Your task is to return the span of lines beginning at the one with "[done|]. intros ->." and ending at the last line of the data, exactly as it stands.
(Data records Opens)
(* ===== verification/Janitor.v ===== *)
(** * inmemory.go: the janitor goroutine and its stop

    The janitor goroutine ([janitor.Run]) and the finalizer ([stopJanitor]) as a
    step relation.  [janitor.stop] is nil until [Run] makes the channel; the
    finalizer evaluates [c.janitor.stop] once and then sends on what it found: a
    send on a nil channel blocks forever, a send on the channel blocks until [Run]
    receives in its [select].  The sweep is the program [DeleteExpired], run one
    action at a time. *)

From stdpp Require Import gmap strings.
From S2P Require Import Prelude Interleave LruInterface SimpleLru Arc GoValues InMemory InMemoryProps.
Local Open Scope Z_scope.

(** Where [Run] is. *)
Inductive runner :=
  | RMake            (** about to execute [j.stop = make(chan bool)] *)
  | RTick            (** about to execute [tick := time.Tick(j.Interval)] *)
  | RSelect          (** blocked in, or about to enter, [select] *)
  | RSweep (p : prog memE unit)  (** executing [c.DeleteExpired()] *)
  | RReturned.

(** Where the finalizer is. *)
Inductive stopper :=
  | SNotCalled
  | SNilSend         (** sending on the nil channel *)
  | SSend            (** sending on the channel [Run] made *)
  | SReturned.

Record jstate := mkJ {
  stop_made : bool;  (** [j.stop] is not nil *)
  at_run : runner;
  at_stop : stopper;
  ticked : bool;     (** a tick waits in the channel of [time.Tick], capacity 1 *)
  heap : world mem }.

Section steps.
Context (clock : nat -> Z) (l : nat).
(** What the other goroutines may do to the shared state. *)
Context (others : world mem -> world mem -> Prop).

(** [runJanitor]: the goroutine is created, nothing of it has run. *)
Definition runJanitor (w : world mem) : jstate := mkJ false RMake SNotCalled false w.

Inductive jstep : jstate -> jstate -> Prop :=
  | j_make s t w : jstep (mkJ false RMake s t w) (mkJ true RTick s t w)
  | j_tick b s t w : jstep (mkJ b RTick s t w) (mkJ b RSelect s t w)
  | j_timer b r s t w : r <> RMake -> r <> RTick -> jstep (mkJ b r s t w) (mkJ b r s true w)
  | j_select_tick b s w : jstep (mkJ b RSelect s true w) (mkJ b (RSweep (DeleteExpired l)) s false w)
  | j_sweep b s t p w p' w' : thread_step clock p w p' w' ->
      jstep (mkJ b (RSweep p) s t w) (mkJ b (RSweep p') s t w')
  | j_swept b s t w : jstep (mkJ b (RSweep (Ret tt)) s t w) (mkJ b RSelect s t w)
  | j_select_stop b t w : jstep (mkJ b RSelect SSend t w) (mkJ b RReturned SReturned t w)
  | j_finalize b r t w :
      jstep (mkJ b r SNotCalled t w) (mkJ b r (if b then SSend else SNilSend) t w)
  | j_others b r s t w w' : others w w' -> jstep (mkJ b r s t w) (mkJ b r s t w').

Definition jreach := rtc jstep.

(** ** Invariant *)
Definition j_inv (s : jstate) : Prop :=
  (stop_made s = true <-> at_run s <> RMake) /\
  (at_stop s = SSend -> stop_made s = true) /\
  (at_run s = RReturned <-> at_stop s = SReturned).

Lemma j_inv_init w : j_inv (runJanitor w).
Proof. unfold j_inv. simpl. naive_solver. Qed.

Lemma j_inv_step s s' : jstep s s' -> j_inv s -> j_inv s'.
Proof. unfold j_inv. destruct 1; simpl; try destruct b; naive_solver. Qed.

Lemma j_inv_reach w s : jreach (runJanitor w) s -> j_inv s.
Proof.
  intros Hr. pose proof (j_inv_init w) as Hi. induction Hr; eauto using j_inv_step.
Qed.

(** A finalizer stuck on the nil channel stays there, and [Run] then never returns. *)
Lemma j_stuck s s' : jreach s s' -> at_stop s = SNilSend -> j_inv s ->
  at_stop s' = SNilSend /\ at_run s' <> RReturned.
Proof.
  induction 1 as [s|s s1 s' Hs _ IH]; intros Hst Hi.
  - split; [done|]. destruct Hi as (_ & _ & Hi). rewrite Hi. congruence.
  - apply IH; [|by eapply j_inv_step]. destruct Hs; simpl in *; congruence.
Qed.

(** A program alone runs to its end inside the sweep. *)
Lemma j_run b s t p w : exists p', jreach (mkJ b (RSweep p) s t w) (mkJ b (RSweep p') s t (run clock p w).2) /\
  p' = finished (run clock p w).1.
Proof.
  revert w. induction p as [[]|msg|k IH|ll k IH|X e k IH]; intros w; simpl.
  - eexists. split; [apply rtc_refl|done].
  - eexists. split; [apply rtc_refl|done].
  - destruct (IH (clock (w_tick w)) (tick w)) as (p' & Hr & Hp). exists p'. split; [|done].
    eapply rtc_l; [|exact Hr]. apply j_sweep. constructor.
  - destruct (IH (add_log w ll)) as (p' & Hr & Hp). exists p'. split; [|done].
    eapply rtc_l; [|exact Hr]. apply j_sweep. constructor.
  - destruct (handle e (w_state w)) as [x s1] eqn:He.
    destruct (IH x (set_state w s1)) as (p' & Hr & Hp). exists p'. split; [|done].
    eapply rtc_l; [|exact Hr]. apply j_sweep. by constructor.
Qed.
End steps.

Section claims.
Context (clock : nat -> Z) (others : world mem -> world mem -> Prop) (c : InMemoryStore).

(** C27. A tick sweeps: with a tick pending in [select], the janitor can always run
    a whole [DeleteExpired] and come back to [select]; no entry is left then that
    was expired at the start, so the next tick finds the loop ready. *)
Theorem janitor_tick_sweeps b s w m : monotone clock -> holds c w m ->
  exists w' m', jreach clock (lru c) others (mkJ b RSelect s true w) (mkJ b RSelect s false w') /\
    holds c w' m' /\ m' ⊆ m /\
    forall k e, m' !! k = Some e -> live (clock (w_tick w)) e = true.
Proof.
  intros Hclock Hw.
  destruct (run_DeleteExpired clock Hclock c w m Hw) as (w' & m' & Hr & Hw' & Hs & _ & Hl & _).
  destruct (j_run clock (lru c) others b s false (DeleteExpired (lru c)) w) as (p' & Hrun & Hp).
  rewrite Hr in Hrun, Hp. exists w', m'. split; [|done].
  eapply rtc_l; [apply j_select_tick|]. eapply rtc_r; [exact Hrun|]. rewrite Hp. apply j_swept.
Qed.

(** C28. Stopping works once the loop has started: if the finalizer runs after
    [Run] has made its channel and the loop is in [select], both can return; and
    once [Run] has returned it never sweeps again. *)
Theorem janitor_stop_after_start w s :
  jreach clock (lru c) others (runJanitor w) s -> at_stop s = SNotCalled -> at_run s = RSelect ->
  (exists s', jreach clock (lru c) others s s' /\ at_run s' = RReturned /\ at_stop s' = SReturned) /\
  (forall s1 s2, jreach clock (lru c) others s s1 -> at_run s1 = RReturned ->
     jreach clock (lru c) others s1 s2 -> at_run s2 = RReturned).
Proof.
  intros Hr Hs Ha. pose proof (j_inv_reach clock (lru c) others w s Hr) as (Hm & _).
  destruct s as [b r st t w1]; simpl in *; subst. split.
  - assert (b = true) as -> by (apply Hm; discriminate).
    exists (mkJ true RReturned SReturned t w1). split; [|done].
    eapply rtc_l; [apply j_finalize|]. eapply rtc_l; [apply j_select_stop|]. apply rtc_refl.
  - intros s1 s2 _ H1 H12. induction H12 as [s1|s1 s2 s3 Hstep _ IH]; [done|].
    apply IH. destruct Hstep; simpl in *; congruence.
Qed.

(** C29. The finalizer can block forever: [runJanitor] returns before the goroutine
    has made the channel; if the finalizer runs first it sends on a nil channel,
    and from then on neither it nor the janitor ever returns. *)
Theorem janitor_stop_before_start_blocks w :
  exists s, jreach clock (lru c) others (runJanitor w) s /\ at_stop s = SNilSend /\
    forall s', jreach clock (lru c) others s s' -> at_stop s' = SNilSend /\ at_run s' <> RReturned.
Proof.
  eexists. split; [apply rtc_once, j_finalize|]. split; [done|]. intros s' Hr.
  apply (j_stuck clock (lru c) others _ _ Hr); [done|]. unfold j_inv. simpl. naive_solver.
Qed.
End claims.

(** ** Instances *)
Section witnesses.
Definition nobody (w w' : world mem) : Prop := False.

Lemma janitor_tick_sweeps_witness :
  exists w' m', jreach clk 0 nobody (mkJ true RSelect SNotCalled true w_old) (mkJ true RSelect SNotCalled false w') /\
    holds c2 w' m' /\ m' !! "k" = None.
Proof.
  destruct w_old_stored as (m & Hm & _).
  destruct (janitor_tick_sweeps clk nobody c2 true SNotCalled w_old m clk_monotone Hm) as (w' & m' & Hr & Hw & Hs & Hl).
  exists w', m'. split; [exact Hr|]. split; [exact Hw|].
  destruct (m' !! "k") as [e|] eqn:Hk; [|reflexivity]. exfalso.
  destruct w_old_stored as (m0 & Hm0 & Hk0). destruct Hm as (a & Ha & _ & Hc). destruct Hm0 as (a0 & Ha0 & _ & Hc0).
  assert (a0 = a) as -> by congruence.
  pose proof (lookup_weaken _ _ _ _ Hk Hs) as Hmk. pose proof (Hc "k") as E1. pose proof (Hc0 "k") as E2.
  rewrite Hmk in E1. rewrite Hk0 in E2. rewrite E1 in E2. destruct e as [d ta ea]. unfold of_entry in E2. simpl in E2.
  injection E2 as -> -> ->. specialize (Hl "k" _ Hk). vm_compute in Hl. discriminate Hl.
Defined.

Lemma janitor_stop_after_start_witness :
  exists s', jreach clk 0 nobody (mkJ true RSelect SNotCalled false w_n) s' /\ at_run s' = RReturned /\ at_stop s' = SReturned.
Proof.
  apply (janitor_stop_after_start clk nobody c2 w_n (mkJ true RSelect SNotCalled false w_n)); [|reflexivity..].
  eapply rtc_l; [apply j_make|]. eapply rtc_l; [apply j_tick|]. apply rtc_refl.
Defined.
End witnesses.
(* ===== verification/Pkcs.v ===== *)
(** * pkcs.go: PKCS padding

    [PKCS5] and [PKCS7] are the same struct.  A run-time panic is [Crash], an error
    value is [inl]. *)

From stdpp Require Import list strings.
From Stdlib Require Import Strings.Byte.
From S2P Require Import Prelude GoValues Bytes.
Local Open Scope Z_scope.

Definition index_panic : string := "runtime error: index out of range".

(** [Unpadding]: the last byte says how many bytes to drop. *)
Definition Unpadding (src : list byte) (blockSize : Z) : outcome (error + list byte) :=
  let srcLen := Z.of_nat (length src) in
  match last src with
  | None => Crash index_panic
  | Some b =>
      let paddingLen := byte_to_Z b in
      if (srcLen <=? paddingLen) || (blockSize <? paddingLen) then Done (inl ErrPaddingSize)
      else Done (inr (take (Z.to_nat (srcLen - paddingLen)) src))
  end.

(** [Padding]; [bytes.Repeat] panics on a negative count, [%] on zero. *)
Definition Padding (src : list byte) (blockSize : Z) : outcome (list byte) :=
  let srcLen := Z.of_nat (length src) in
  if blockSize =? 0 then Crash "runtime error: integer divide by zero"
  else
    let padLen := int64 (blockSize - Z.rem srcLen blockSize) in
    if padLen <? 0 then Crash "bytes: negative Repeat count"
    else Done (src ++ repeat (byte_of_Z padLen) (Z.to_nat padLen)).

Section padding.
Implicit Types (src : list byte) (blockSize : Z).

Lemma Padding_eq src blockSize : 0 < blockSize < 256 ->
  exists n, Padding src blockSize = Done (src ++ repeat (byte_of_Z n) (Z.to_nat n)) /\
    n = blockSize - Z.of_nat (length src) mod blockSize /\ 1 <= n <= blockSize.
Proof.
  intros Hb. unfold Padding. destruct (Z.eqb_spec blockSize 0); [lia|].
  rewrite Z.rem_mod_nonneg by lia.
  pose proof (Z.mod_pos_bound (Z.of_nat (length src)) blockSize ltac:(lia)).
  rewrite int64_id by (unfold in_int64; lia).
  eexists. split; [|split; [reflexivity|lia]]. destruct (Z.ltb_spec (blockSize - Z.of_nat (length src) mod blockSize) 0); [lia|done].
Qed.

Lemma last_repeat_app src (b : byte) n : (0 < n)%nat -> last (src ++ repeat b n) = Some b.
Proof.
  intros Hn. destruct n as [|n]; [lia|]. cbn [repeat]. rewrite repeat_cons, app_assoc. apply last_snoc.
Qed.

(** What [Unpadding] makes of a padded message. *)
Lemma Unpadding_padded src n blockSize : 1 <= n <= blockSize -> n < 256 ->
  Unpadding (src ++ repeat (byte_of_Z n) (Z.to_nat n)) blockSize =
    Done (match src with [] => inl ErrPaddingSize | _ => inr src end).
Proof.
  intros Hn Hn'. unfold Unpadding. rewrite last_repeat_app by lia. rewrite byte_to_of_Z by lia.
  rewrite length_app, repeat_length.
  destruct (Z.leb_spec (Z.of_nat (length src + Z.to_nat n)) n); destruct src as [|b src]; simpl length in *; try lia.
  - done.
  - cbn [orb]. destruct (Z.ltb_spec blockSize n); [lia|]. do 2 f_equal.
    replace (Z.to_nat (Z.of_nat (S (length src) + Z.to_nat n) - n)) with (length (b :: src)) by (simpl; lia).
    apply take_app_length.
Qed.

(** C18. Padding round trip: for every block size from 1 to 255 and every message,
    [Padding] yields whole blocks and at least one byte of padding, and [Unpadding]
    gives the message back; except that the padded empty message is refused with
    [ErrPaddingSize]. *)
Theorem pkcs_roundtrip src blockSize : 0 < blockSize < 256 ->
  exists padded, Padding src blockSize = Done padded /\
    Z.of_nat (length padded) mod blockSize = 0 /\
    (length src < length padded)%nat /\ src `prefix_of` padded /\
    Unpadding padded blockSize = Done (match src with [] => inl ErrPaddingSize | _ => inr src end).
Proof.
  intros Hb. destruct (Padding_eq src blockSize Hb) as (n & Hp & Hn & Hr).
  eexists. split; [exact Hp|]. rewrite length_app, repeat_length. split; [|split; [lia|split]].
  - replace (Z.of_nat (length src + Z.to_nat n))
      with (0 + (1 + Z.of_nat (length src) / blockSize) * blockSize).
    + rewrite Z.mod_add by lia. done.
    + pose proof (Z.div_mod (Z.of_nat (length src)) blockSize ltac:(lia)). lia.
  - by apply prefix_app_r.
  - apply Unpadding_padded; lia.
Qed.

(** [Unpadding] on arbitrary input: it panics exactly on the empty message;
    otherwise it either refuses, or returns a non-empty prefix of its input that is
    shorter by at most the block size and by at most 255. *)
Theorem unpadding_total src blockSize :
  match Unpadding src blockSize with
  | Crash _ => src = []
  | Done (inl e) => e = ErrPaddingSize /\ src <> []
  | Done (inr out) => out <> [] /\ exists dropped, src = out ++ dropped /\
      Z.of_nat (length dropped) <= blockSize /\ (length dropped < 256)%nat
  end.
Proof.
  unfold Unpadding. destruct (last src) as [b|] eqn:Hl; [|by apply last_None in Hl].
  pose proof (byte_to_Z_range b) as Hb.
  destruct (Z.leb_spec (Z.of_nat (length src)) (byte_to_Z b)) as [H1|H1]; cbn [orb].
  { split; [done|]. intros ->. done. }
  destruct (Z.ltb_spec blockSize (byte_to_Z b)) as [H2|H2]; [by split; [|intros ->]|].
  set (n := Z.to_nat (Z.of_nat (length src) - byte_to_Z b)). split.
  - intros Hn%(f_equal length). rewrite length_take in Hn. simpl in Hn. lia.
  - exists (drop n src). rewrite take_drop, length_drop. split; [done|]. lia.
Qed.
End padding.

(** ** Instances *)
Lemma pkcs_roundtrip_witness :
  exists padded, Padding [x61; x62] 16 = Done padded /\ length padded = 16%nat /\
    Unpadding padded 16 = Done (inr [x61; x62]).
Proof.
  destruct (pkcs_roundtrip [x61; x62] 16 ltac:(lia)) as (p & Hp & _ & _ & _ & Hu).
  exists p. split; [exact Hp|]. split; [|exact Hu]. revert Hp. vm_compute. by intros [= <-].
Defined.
(Data records Closes)
Task answer:
  { split; [done|]. intros ->. done. }
  destruct (Z.ltb_spec blockSize (byte_to_Z b)) as [H2|H2]; [by split; [|intros ->]|].
  set (n := Z.to_nat (Z.of_nat (length src) - byte_to_Z b)). split.
  - intros Hn%(f_equal length). rewrite length_take in Hn. simpl in Hn. lia.
  - exists (drop n src). rewrite take_drop, length_drop. split; [done|]. lia.
Qed.
End padding.

(** ** Instances *)
Lemma pkcs_roundtrip_witness :
  exists padded, Padding [x61; x62] 16 = Done padded /\ length padded = 16%nat /\
    Unpadding padded 16 = Done (inr [x61; x62]).
Proof.
  destruct (pkcs_roundtrip [x61; x62] 16 ltac:(lia)) as (p & Hp & _ & _ & _ & Hu).
  exists p. split; [exact Hp|]. split; [|exact Hu]. revert Hp. vm_compute. by intros [= <-].
Defined.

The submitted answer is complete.